Das DAI schlussfolgert aus diesen Beobachtungen: „Entscheidend bei der Geldanlage ist dabei nicht der richtige Einstiegszeitpunkt, sondern die Dauer der Aktienanlage.“ Auch das sind ausgezeichnete Nachrichten für Anleger. Denn die haben meistens Angst, dass sie zu einem ungünstigen Zeitpunkt in den Markt einsteigen könnten. Wieder eine Sorge weniger!
Aber ist der Einstiegszeitpunkt auf lange Sicht tatsächlich unbedeutend? Nein, das Gegenteil ist der Fall. Dennoch erwecken die Renditedreiecke den Eindruck, Anleger könnten jederzeit unbekümmert zugreifen am Aktienmarkt. Das ist manipulativ zugunsten der Anlageklasse Aktien – und nicht mein einziger Kritikpunkt an dem Zahlenwerk.
Was ist konkret problematisch an den Renditedreiecken?
- Sie vergleichen einfache Einjahresrenditen mit den geometrischen Durchschnittsrenditen pro Jahr über zunehmende Anlagezeiträume. Das ist ein Äpfel-Birnen-Vergleich.

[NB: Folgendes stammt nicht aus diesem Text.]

(* ===== verification/ExprRules.v ===== *)
(** Production rules, pass gates, assignments and invariants of a type, as
    "ExprAlloc.v" links them: the forest gains one tree per item, with the
    value that the reference semantics gives, in the order of the items. *)
From S2P Require Import Prelude SimTime PullSet Expr OrdMap Node ProcGraph EvalProps.
From S2P Require Import ExprAlloc ExprTree ExprBuild ExprFold ExprVisit ExprForest.
From stdpp Require Import gmap.
From Stdlib Require Import String.
Open Scope Z_scope.
Local Open Scope hackt_scope.
#[local] Abbreviation length := Datatypes.length.

(** ** Linking a tree to the node that it pulls *)
Lemma pool_ok_ext a b : pool_ok a -> expr_pool (al_g b) = expr_pool (al_g a) ->
  expr_graph_node_pool (al_g b) = expr_graph_node_pool (al_g a) -> expr_free_list b = expr_free_list a ->
  (forall n i, fan_in (al_g b) n i <-> fan_in (al_g a) n i) -> pool_ok b.
Proof.
  intros [H1 H2 H3 H4] E1 E2 E3 E4.
  assert (Ec : forall i, cell (al_g b) i = cell (al_g a) i) by (intros i; unfold cell; by rewrite E1, E2).
  split.
  - by rewrite E1, E2.
  - by rewrite E3.
  - intros i. rewrite E3, Ec. apply H3.
  - intros n i. rewrite E4, H4. unfold leaf_in. by rewrite Ec.
Qed.
Lemma live_ext a b : expr_pool (al_g b) = expr_pool (al_g a) -> expr_free_list b = expr_free_list a -> live b = live a.
Proof. unfold live. by intros -> ->. Qed.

- Die Herausgeber der mir bekannten Renditedreiecke verwenden nominale Renditen vor Abzug der Inflation. Der für Anleger entscheidende reale Vermögenszuwachs bleibt deswegen im Dunkeln. Selbst einzelne Anlageperioden über denselben Zeitraum sind auf dieser Basis nicht seriös vergleichbar. Es ist ein gravierender Unterschied, ob die Inflation pro Jahr 2 oder 6 Prozent betrug. Das muss bei derartigen historischen Vergleichen berücksichtigt werden.
- Je länger der Anlagezeitraum wird, desto mehr nähern sich die jährlichen Durchschnittrenditen der Durchschnittsrendite der gesamten Zeitreihe an. Dadurch entsteht der falsche Eindruck, das Risiko von Aktieninvestments würde über die Zeit sinken (siehe Chart oben). Das ist aber nicht der Fall. Die Risiken gemessen als Standardabweichung (Volatilität) und als maximale Wertverluste bleiben davon unberührt.

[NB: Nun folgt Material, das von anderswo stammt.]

(* ===== verification/MetaValue.v ===== *)
(** Values of meta-parameters and the operators on them: "Object/expr/types.hh",
    "util/operators.hh", "util/numeric/zerodiv_detect.hh", and the operator
    tables ([op_map], [reverse_op_map]) and unary operators of
    "Object/expr/operators.cc".

    A [pint] is a 64-bit signed [long], a [preal] an IEEE single, a [pstring]
    an [std::string].  An operator may throw ([std::domain_error] on a zero
    divisor) or leave the defined behaviour of C++ (overflow, shifts by the
    width or more), which [outcome] tells from an error that has been
    reported. *)
From stdpp Require Import strings.
From Stdlib Require Import Ascii Floats.SpecFloat.
From S2P Require Import Prelude.
Open Scope Z_scope.

(** ** Outcomes

    [Bad] is [good_bool(false)], or a NULL pointer: the error has been
    reported and the caller goes on.  [Throws] is a C++ exception. *)
Inductive outcome (A : Type) : Type :=
  | Good (a : A)
  | Bad
  | Throws
  | Crash (f : fault).
Arguments Good {A} _.
Arguments Bad {A}.
Arguments Throws {A}.
Arguments Crash {A} _.

Definition obind {A B} (m : outcome A) (k : A -> outcome B) : outcome B :=
  match m with
  | Good a => k a
  | Bad => Bad
  | Throws => Throws
  | Crash f => Crash f
  end.

Definition omap_out {A B} (f : A -> B) (m : outcome A) : outcome B :=
  obind m (fun a => Good (f a)).

(** Evaluates both operands, the left one first, and only then looks at
    whether they are good: a bad left operand does not keep the right one from
    throwing. *)
Definition both {A B R} (l : outcome A) (r : outcome B) (k : A -> B -> outcome R) : outcome R :=
  match l with
  | Throws => Throws
  | Crash f => Crash f
  | Good a => obind r (k a)
  | Bad => obind r (fun _ => Bad)
  end.

(** [try { ... } catch (const std::exception&) { return NULL; }] *)
Definition catching {A} (m : outcome A) : outcome A :=
  match m with Throws => Bad | _ => m end.

(** [INVARIANT(b)] *)
Definition invariant (b : bool) : outcome unit := if b then Good tt else Crash F_assert.

Declare Scope meta_scope.
Delimit Scope meta_scope with meta.
Infix ">>=o" := obind (at level 58, left associativity) : meta_scope.
Open Scope meta_scope.

(** ** The value types *)
Definition pint_value_type : Type := Z.
Definition pbool_value_type : Type := bool.
Definition preal_value_type : Type := spec_float.
Definition pstring_value_type : Type := string.

Definition LONG_MIN : Z := - 2 ^ 63.
Definition LONG_MAX : Z := 2 ^ 63 - 1.
Definition is_long (v : Z) : bool := (LONG_MIN <=? v) && (v <=? LONG_MAX).

(** The [long] of a 64-bit pattern. *)
Definition long_of_bits (v : Z) : Z :=
  let u := wrap 64 v in if 2 ^ 63 <=? u then u - 2 ^ 64 else u.

(** Signed arithmetic is undefined when the result does not fit. *)
Definition checked (v : Z) : outcome Z := if is_long v then Good v else Crash F_undef.

(** ** Operators on [pint] *)
Inductive pint_arith_op : Set :=
  | adder | subtractor | multiplier | divider | remainder
  | doubler | halver | masker | unmasker | hasher.

#[export] Instance pint_arith_op_eq_dec : EqDecision pint_arith_op.
Proof. solve_decision. Defined.

Definition zerodiv_detect (v : Z) : bool := v =? 0.

Definition divides (a b : Z) : outcome Z :=
  if zerodiv_detect b then Throws else checked (Z.quot a b).

(** [LONG_MIN % -1] is undefined, like the quotient. *)
Definition modulus (a b : Z) : outcome Z :=
  if zerodiv_detect b then Throws
  else if is_long (Z.quot a b) then Good (Z.rem a b) else Crash F_undef.

(** [a << s] shifts the bit pattern of [a]. *)
Definition shift_left (a s : Z) : outcome Z :=
  if (0 <=? s) && (s <? 64) then Good (long_of_bits (Z.shiftl a s)) else Crash F_undef.

Definition shift_right (a s : Z) : outcome Z :=
  if (0 <=? s) && (s <? 64) then Good (Z.shiftr a s) else Crash F_undef.

Definition pint_arith (o : pint_arith_op) (a b : Z) : outcome Z :=
  match o with
  | adder => checked (a + b)
  | subtractor => checked (a - b)
  | multiplier => checked (a * b)
  | divider => divides a b
  | remainder => modulus a b
  | doubler => shift_left a b
  | halver => shift_right a b
  | masker => Good (Z.land a b)
  | unmasker => Good (Z.lor a b)
  | hasher => Good (Z.lxor a b)
  end.

(** [pint_unary_expr::evaluate]: whatever is not ['-'] is ['~']. *)
Definition pint_unary_evaluate (op : ascii) (v : Z) : outcome Z :=
  if bool_decide (op = "-"%char) then checked (- v) else Good (Z.lnot v).

Definition pint_op_map (c : ascii) : option pint_arith_op :=
  match c with
  | "+" => Some adder | "-" => Some subtractor | "*" => Some multiplier
  | "/" => Some divider | "%" => Some remainder
  | "<" => Some doubler | ">" => Some halver
  | "&" => Some masker | "^" => Some hasher | "|" => Some unmasker
  | _ => None
  end%char.

Definition pint_reverse_op_map (o : pint_arith_op) : ascii :=
  match o with
  | adder => "+" | subtractor => "-" | multiplier => "*"
  | divider => "/" | remainder => "%"
  | doubler => "<" | halver => ">"
  | masker => "&" | hasher => "^" | unmasker => "|"
  end%char.

(** ** Operators on [preal] *)
Definition float_prec : Z := 24.
Definition float_emax : Z := 128.

(** [std::numeric_limits<float>::min()], the least normal number. *)
Definition FLT_MIN : spec_float := S754_finite false (2 ^ 23)%positive (-149).

Definition zerodiv_detect_float (v : spec_float) : bool := SFltb v FLT_MIN.

(** [float(v)] of a [long]: rounded to nearest, ties to even. *)
Definition float_of_long (v : Z) : spec_float :=
  binary_normalize float_prec float_emax v 0 false.

(** The mantissas of [x] and [y] over the lesser of their two exponents. *)
Definition align (mx : positive) (ex : Z) (e : Z) : Z := Z.pos mx * 2 ^ (ex - e).

(** C's [fmodf], exact on finite numbers; the result has the sign of [x]. *)
Definition fmodf (x y : spec_float) : spec_float :=
  match x, y with
  | S754_nan, _ | _, S754_nan => S754_nan
  | S754_infinity _, _ => S754_nan
  | _, S754_zero _ => S754_nan
  | _, S754_infinity _ => x
  | S754_zero _, _ => x
  | S754_finite sx mx ex, S754_finite _ my ey =>
      let e := Z.min ex ey in
      let r := Z.rem (align mx ex e) (align my ey e) in
      binary_normalize float_prec float_emax (cond_Zopp sx r) e sx
  end.

Inductive preal_arith_op : Set :=
  | radder | rsubtractor | rmultiplier | rdivider | rremainder.

#[export] Instance preal_arith_op_eq_dec : EqDecision preal_arith_op.
Proof. solve_decision. Defined.

Definition preal_arith (o : preal_arith_op) (a b : spec_float) : outcome spec_float :=
  match o with
  | radder => Good (SFadd float_prec float_emax a b)
  | rsubtractor => Good (SFsub float_prec float_emax a b)
  | rmultiplier => Good (SFmul float_prec float_emax a b)
  | rdivider =>
      if zerodiv_detect_float b then Throws else Good (SFdiv float_prec float_emax a b)
  | rremainder => if zerodiv_detect_float b then Throws else Good (fmodf a b)
  end.

Definition preal_unary_evaluate (op : ascii) (v : spec_float) : outcome spec_float :=
  invariant (bool_decide (op = "-"%char)) >>=o fun _ => Good (SFopp v).

Definition preal_op_map (c : ascii) : option preal_arith_op :=
  match c with
  | "+" => Some radder | "-" => Some rsubtractor | "*" => Some rmultiplier
  | "/" => Some rdivider | "%" => Some rremainder
  | _ => None
  end%char.

Definition preal_reverse_op_map (o : preal_arith_op) : ascii :=
  match o with
  | radder => "+" | rsubtractor => "-" | rmultiplier => "*"
  | rdivider => "/" | rremainder => "%"
  end%char.

(** ** Relational operators *)
Inductive relational_op : Set :=
  | op_equal_to | op_not_equal_to | op_less | op_greater | op_less_equal | op_greater_equal.

#[export] Instance relational_op_eq_dec : EqDecision relational_op.
Proof. solve_decision. Defined.

Definition pint_relation (o : relational_op) (a b : Z) : bool :=
  match o with
  | op_equal_to => a =? b
  | op_not_equal_to => negb (a =? b)
  | op_less => a <? b
  | op_greater => b <? a
  | op_less_equal => a <=? b
  | op_greater_equal => b <=? a
  end.

Definition preal_relation (o : relational_op) (a b : spec_float) : bool :=
  match o with
  | op_equal_to => SFeqb a b
  | op_not_equal_to => negb (SFeqb a b)
  | op_less => SFltb a b
  | op_greater => SFltb b a
  | op_less_equal => SFleb a b
  | op_greater_equal => SFleb b a
  end.

Definition pstring_relation (o : relational_op) (a b : string) : bool :=
  match o with
  | op_equal_to => String.eqb a b
  | op_not_equal_to => negb (String.eqb a b)
  | op_less => String.ltb a b
  | op_greater => String.ltb b a
  | op_less_equal => negb (String.ltb b a)
  | op_greater_equal => negb (String.ltb a b)
  end.

Definition relational_op_map (s : string) : option relational_op :=
  match s with
  | "==" => Some op_equal_to | "!=" => Some op_not_equal_to
  | "<" => Some op_less | ">" => Some op_greater
  | "<=" => Some op_less_equal | ">=" => Some op_greater_equal
  | _ => None
  end%string.

Definition relational_reverse_op_map (o : relational_op) : string :=
  match o with
  | op_equal_to => "==" | op_not_equal_to => "!="
  | op_less => "<" | op_greater => ">"
  | op_less_equal => "<=" | op_greater_equal => ">="
  end%string.

(** ** Logical operators *)
Inductive logical_op : Set := op_and | op_or | op_xor | op_xnor.

#[export] Instance logical_op_eq_dec : EqDecision logical_op.
Proof. solve_decision. Defined.

Definition pbool_logical (o : logical_op) (a b : bool) : bool :=
  match o with
  | op_and => a && b
  | op_or => a || b
  | op_xor => xorb a b
  | op_xnor => negb (xorb a b)
  end.

Definition pbool_unary_evaluate (op : ascii) (v : bool) : outcome bool :=
  invariant (bool_decide (op = "~"%char)) >>=o fun _ => Good (negb v).

Definition pbool_op_map (s : string) : option logical_op :=
  match s with
  | "&&" => Some op_and | "||" => Some op_or
  | "!=" => Some op_xor | "==" => Some op_xnor
  | _ => None
  end%string.

Definition pbool_reverse_op_map (o : logical_op) : string :=
  match o with
  | op_and => "&&" | op_or => "||" | op_xor => "!=" | op_xnor => "=="
  end%string.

- Die historische Anlagedauer, die in einem Markt nötig war, um keinen Verlust zu erleiden, muss nicht für die Zukunft gelten. Grundsätzlich sind breit gestreute Aktieninvestments auch über eine Anlageperiode von 15 Jahren und mehr kein Selbstläufer, wie Simulationen zeigen. Verluste sind nicht sehr wahrscheinlich, aber eben auch nicht ausgeschlossen.
- Die geometrische Durchschnittsrendite pro Jahr verschleiert die explosive Kraft des Zinseszinseffekts. Nur wenige Menschen haben eine Vorstellung davon, zu welchem Unterschied beim Endvermögen eine jährliche Renditedifferenz von drei Prozentpunkten langfristig führt. Was vermeintlich kleine Renditeunterschiede tatsächlich ausmachen, illustriert der folgende Chart. Die Abbildung zeigt jeweils das beste und das schlechtesten Anlageergebnis in Euro für Investments in den MSCI World über Anlagezeiträume von bis zu 40 Jahren.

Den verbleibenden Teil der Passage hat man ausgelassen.